The Times of Israel reported that Lerner said there had been “intense fighting” in the area during which Palestinian militants fired anti-tank missiles at Israeli soldiers, who then responded with live fire.

The Palestinian militants were firing from areas “adjacent to, and in the vicinity of, the school,” Lerner asserted.

From the Times of Israel, which reported that 16 had been killed:

Lerner suggested that the 16 dead and dozens of wounded could have been caught in the crossfire and brought into the courtyard, perhaps for treatment, or may have been hit by rockets or mortars fired by the militants themselves.

He said he had “no idea” where the dead had come from, and stated that it was “extremely unlikely” that anyone had been killed by the single mortar round that fell in the empty yard. […]

Lerner added that, in a move he termed “out of the ordinary,” Palestinian health officials in Gaza did not share the nature of the wounds of the casualties, which may have shed light on the causes of death.

An IDF statement following the new findings read in part: “The IDF rejects the claims that were made by various officials immediately following the incident, that people were killed in the school premises as a result of IDF operational activity.”

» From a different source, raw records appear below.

(* ===== verification/Prelude.v ===== *)
(** * Verification of the OpenShift KubeVirt machine provider

    The program (a Go repository, sources under src/) is a controller process.
    A tenant OpenShift cluster lists the machines it wants as Machine objects;
    the provider runs each of them as a KubeVirt virtual machine in an infra
    cluster.  main builds two clients and an actuator and starts two
    controllers.  The machine controller, a library, calls the actuator for
    each Machine; the actuator makes a scope of the machine, lets the virtual
    machine manager act on the infra cluster, and writes what it learned back
    to the Machine in the tenant cluster.  The node controller gives the nodes
    of the tenant cluster their provider IDs and removes those whose virtual
    machine is gone.

    ** The files, and the code they model

    - Prelude: the Go monad, its weakest preconditions and the step tactics,
      Go maps, lemmas on strings.
    - GoStd: what the program uses of Go's standard library: UTF-8, strconv,
      fmt with a text as its format, IP addresses.
    - GoErrors: the error values: plain texts, API statuses, MachineError,
      RequeueAfterError, and wrapping (pkg/errors, apimachinery's api/errors,
      pkg/controller/machine/errors.go of the machine-api-operator).
    - Quantity: resource quantities (apimachinery api/resource, inf.v0): the
      parser with its int64 and its decimal path, and MustParse.
    - ApiTypes: the API objects, a module for each Go package.
    - Json: encoding/json and strconv: float64, strings, decoder and encoder.
    - Floats, FloatText, JsonText, JsonTypes: the decoder and the encoder are
      inverse to each other: the digits of a float64, its text, every JSON
      text, the values the decoder builds.
    - Times: times as RFC 3339 texts: time.Parse, AppendFormat, and the
      MarshalJSON of meta/v1.
    - JsonStruct: json.Unmarshal into structs, slices, maps and pointers: how
      members find their fields, and which error is kept.
    - UserData: addHostnameToUserData of pkg/kubevirt/kubevirt.go.
    - ProviderConfig, ProviderStatus: pkg/apis/kubevirtprovider/v1alpha1
      (types.go and register.go): the provider spec and status as raw
      extensions, written and read.
    - DeepCopy: zz_generated.deepcopy.go of the same package, on a heap.
    - Registration: the scheme builders of the same package, pkg/apis, and the
      scheme they register with (apimachinery runtime/scheme.go).
    - Version: pkg/version/version.go, with the parser and the printer of
      blang/semver.
    - TenantCluster, InfraCluster: pkg/clients/tenantcluster/client.go and
      pkg/clients/infracluster/client.go: the interface, its implementation
      over client-go, and the laws of both.
    - MachineScope: pkg/machinescope: the virtual machine and the secret made
      for a machine, and the synchronisation of the machine with them.
    - Kubevirt: the manager of pkg/kubevirt/kubevirt.go: Create, Delete, Update,
      Exists; a machine's life as a step relation over these calls.
    - Interference: the manager while others act between its calls.
    - Actuator: pkg/actuator/actuator.go.
    - Conditions: conditions and validation of machines (machine-api-operator,
      pkg/util/conditions/setter.go, pkg/util/util.go, Validate of
      machine_types.go).
    - NodeUpdate: pkg/controller/nodeupdate/nodeupdate_controller.go.
    - MachineController: pkg/controller/machine/controller.go of the
      machine-api-operator: Reconcile and all it calls, the contract an
      actuator has to keep ([ActuatorLaws]) and what follows from it.
    - InfraServer, TenantServer: reference clusters that keep every law the
      theorems assume; the examples and witnesses run on them.  The tenant
      answers a patch as an API server does a JSON merge patch.
    - Patches: patchMachine of the actuator while others write the machine.
    - Stubs: pkg/testutils/stubs.go, the objects the unit tests expect.
    - Controllers, MachineLifecycle: the properties of the actuator, the node
      controller, and the machine controller with the provider's actuator.
    - Neighbours: the nodes a reconciliation of one machine leaves alone.
    - Isolation: what else it leaves alone: other machines and their objects.
    - Lifecycle: the life of a machine as a small transition system, which
      all runs of the two together refine.
    - Runs: what happens in the end, from what happens in one step.
    - Liveness, Creation, Running, NodeRuns: what comes to its end when the
      clusters answer: a deletion, the way of a new machine to its virtual
      machine and on to the phase Running, and nodes.
    - System, Retirement: both controllers on the same clusters, taking turns
      in any order, for any machines and nodes: a wanted machine and its node,
      one under deletion and its node.
    - Main: cmd/manager/main.go.

    ** How state and calls are modelled

    A Go function that acts on the world is a [Go W A]: from a world to an
    outcome, a result or a panic, and the world it leaves.  [W] is abstract
    where a cluster is meant: [TW] for the tenant, [IW] for the infra cluster.
    A pointer that a function writes through, such as the *Machine of the
    actuator and of the controllers, is a first component of the world, and a
    client that overwrites it with the server's answer does so here: the
    status lost between the two patches of patchMachine is visible.  A nil
    pointer is [None], and using it panics.  Errors are values; integers that
    can overflow wrap.

    A Go interface is a type class of operations (TenantApi, InfraApi, Client
    twice, KubevirtVM, Resolver, EventRecorder, NodeApi, MachineApi,
    StatusConverter, ManagerLib) or a record (MachineActuator).  Code that is
    not the program's is such a class without an implementation, and what the
    theorems need of it is a class of laws: TenantLaws and ApiLaws say what an
    API server does with reads, creations, updates, patches and deletions,
    ConverterLaws that an object survives the unstructured form, NodeLaws and
    MachineLaws the same for nodes and machines, ResolverLaws and EventLaws
    that DNS and events change no object, ManagerLaws that starting up
    changes no configuration.  A call may fail at any time, before or after
    it took effect.  The clients' own laws (two classes ClientLaws) are
    proved of the implementations (kubeClient_laws, client_laws) and used
    by everything above: that is where a component's theorems rest on
    another component's promise and not on its code.  In the same way the
    machine controller asks of its actuator only ActuatorLaws, which the
    provider's actuator is proved to keep.  Addressed says that a request
    reaches the object it names, MergeLaws what a merge patch does to an
    object that has changed since it was read.  AnsweringTenant, ReliableTenant and
    ReliableInfra, CreatingTenant and CreatingInfra, RunningTenant and
    RunningInfra, ReliableNodes and SystemTenant say what clusters do that
    are up; only the files on runs use them.  NodeRequests says which nodes
    the requests of the machine controller can touch; SystemTenant includes
    it.  valid_object and doomed stand for what a server checks of an object:
    an update of an object marked for deletion that leaves it no finalizers
    removes it.  YamlLib, the reading of a
    YAML document as JSON, Kubeconfig and TimeErrors, the wording of
    time.Parse, have no laws; where a document matters, the hypothesis
    reads_json says that this JSON document is read as JSON, in any order
    of its members.

    ** What the theorems show

    - The whole: every run of the machine controller with this actuator, with
      any outcomes of its calls and others acting in between, refines the
      small transition system of Lifecycle (lifecycle_refines): a virtual
      machine is created for a due machine only, is removed by the controller
      only if its machine is under deletion or it was marked for deletion
      before, and outlives no released machine.  While the clusters are up,
      and others leave the objects concerned alone, a machine due for creation
      gets its virtual machine in the end and, once that is ready and the node
      is there, runs (machine_runs), a machine under deletion that is valid
      and readable is released (deletion_live), and nodes follow their virtual
      machines (nodes_follow).
    - Both controllers together, for any number of machines and nodes, in any
      order of their turns: a wanted machine runs and has the provider ID its
      node has (system_runs); a machine under deletion, its virtual machine and
      its node go (system_retires); both under the conditions their comments
      list.  A reconciliation leaves every other machine and its objects alone
      (machines_isolated), and every node but its own (nodes_spared).
    - One reconciliation: the finalizer stays while the virtual machine exists
      (vm_never_forgotten); a deletion that is reported as done is done, and
      does not panic on the way (deletion_completes); it creates and deletes
      only for a machine that is due, but for virtual machines that were marked
      before, which an update can remove (vm_created_only_when_due,
      vm_deleted_only_when_due).
    - The manager's operations on every branch (Create_effects, Update_result,
      Delete_result), and over a life of calls: at most one creation, and one
      more for each time others interfere with the secret or the virtual
      machine (create_at_most_once), none after a deletion while others keep
      their hands off (no_recreation); with others acting during the call, no
      update of theirs is lost (Update_conflict).
    - The actuator from end to end (Create_success_stored), and what its
      patches keep of others' writes (patchMachine_loses_nothing).
    - The virtual machine that is built, exactly when it is built, and with
      which resources (CreateVirtualMachine_well_formed, _returns_iff,
      _resources), the synchronisation (SyncMachine_total).
    - The node controller's actions (Reconcile_actions), conditions
      (Set_result), start-up (main_started, version_init), the types that are
      registered (AddToScheme_enters).
    - Data: quantities (ParseQuantity_exact, MustParse_uint32); user data:
      when it is accepted, and that the new document decodes to the old one
      with the file added (addHostname_returns_iff, addHostname_decoded); the provider spec's and the provider status'
      round trips through their JSON texts (provider_spec_roundtrip,
      provider_status_roundtrip); copies that share no memory
      (DeepCopyObject_separate).
    - What goes wrong: errors lose their kind on the way up
      (actuator_errors_opaque), so a machine with an unreadable spec is
      retried for ever and can never be deleted (misconfigured_retried,
      misconfigured_never_deleted); an empty spec panics (empty_spec_panics);
      an update strips the finalizers of the virtual machine (Update_result).

    ** Bounds and fuel

    Numbers printed in decimal take one step of fuel for each bit, which
    bounds their digits (itoa, proved by digits_val_itoa).  A format text
    takes one step for each byte (sprintf0_go_fuel: more changes nothing).
    The JSON decoder has two steps for each byte, since it consumes a byte
    every two calls (decode_document_fuel and encode_string_go_fuel: more
    changes nothing), and the decoder's own limit of 10000 nested values.
    The shortest digits of a float64 are looked for up to 17 digits, which
    are enough for every float64 (seventeen_read).  Reconciliation has no loop.

    ** What is not modelled

    Logging, contexts and timeouts; the generated gomock mocks, which only
    record and replay calls; printing and arithmetic of quantities; time zones
    (a time is an instant, and Local changes none); the converter and
    defaulting functions of the scheme; the comparison of versions, which
    nothing uses; watches, work queues and reconciliations that overlap:
    a theorem is about one call, or a sequence of calls, with nobody else
    writing to the objects it looks at while a call runs, but for Interference
    and Patches (between calls others may: lifecycle_refines and the theorems on runs; that
    two machines write nothing in common is machines_isolated).  Outside DeepCopy
    values are copied by being passed.  sort.Slice of conditions
    is an insertion sort; with one condition of each type, which Set_result
    keeps, every sort gives the same list (sort_conditions_unique).  The
    machine controller's message for validation errors, the quoting of %q and
    its metric are parameters.

    ** What could follow

    Other writers of the machine during the whole of a reconciliation, not
    only during patchMachine; the printing of quantities. *)

From stdpp Require Export base tactics option list gmap fin_maps strings.
From Stdlib Require Export ZArith Lia.
From Stdlib Require Import Ascii.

"In light of the results of the investigation, claims that people were harmed inside school grounds, as presented after the incident by some, have been ruled out. The IDF regrets every harm to civilians in combat, but stresses again that this is the sad result of Hamas's decision to use the civilian sphere as a human shield," the IDF said, according to the Jerusalem Post.

Last Thursday, the IDF posted messages on Twitter noting that its forces had been responding to Hamas militants fighting in the area and said it would investigate.

An IDF Armored Corps commander, Lt. Col. Idan Moreg, described the complexity his men are facing fighting in Gaza where Hamas militants hide behind human shields.

“They are firing from everywhere: from the school courtyard and from the mosque. Everywhere that constitutes a ‘sensitive site’ for us is a legitimate location for them,” Moreg told Haaretz on Saturday

One of his soldiers, Staff Sgt. Guy Levy, was killed by Palestinians firing from the grounds of an UNRWA school Gaza.